01(平成13)年の9.11テロは、国際テロの脅威を全世界に改めて認識させ、米国をはじめとする各国によるテロとの闘いが始まる契機となった。
テロ発生直後に開始された米英軍主導のアフガニスタン攻撃などにより、9.11テロを主導したとされるアルカイダやそれを匿ったタリバーンは、指導部の多くが殺害または拘束された。11(同23)年5月には、パキスタンに潜伏していたアルカイダの指導者ウサマ・ビン・ラーディンが、米国の作戦により殺害された。

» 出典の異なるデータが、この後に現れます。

Lemma optional_find_step (c : bool) conv (p : StaticModel -> bool) (w : W) : static_ok w ->
  let out := (if c then exec conv (find_one p) else mret None : Sm _) w in static_ok out.1 /\ table out.1 = table w.
Proof using laws.
  intros Hw. destruct c; [|done]. simpl. pose proof (find_one_step conv p w Hw) as H. destruct (exec _ _ w). tauto.
Qed.

(** Creation, update and deletion touch the bucket called [trim name] only, whatever they return. *)
Lemma create_static_touches name path root cors : touches (trim name) (create_static (DB := DB) (FS := FS) name path root cors).
Proof using laws.
  intros w Hw. unfold create_static, pure. cbv zeta. rewrite mbind_run. unfold get_db. destruct (sw_db w); [|done].
  rewrite mbind_lift. destruct (validate_name (trim name)) as [[]|] eqn:Hn; [|done]. cbn [map_err].
  rewrite mbind_lift. destruct (validate_sub_path (trim path)) as [[]|] eqn:Hp; [|done]. cbn [map_err].
  rewrite mbind_run. pose proof (find_one_step db_any (has_name (trim name)) w Hw) as H1.
  destruct (exec db_any (find_one (has_name (trim name))) w) as [w1 [o|]]; [|by apply same_table_kept; destruct H1 as (_ & ? & _)].
  destruct H1 as (Hw1 & Ht1 & _). etrans; [by apply same_table_kept|]. destruct o; [done|].
  rewrite mbind_run. match goal with |- context [let (_, _) := ?t in _] =>
    assert (static_ok t.1 /\ table t.1 = table w1) as [Hw2 Ht2] by (by apply optional_find_step); destruct t as [w2 r2] end.
  cbn [fst] in Hw2, Ht2. etrans; [by apply same_table_kept|]. destruct r2 as [[x|]|]; [done| |done].
  clear Ht2. revert w2 Hw2. apply touches_bind.
  - apply exec_keeps, static_insert_keeps. by apply new_row_valid.
  - by apply insert_touches.
  - intros i. by apply finish_touches.
Qed.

しかしながら、同人の死亡によりアルカイダによる攻撃の可能性が根絶されたわけではなく、アルカイダの残党やタリバーンが潜伏しているとみられるアフガニスタン・パキスタン国境地域などでは、米国主導の多国籍軍、アフガニスタン国軍およびパキスタン軍などによる掃討作戦が続いている1。
相次ぐ幹部の殺害や拘束により、アルカイダの中枢は弱体化しているが、関連組織との関係を維持し、より小規模で簡易な攻撃を目指す可能性があるとの指摘がある2。また、アルカイダ指導部の指揮統制力が衰退する一方、その関連組織が勢力を増大させているとの指摘もある3。
「アルカイダ」を名称の一部に取り入れた関連組織は、主に北アフリカや中東を拠点としてテロを実行しているが4、これら関連組織が拠点以外の国でテロを実行する意図や能力は、組織ごとに大きく異なっているとされる5。
また、近年、アルカイダやその関連組織との正式な関係はないものの、アルカイダの思想に影響された急進的な個人やグループがテロ実行主体となる例が見られる6。特に、05(同17)年に発生したロンドン地下鉄等同時多発テロ以降、いわゆる「ホームグローン・テロリスト」7による脅威が懸念されている。たとえば、米国においては、09(同21)年5月から11(同23)年10月までの期間に、32人の「ホームグローン・テロリスト」が起訴されたとされる8。そのような個人を暴力に駆り立てる要因としては、共通の動機を見出すことは困難であるものの、海外の紛争地域への過激主義的な見地からの関心、米国での生活への失望感、欧米の対外政策への怒り、英語による過激主義的なプロパガンダの増加などがあると指摘されている9。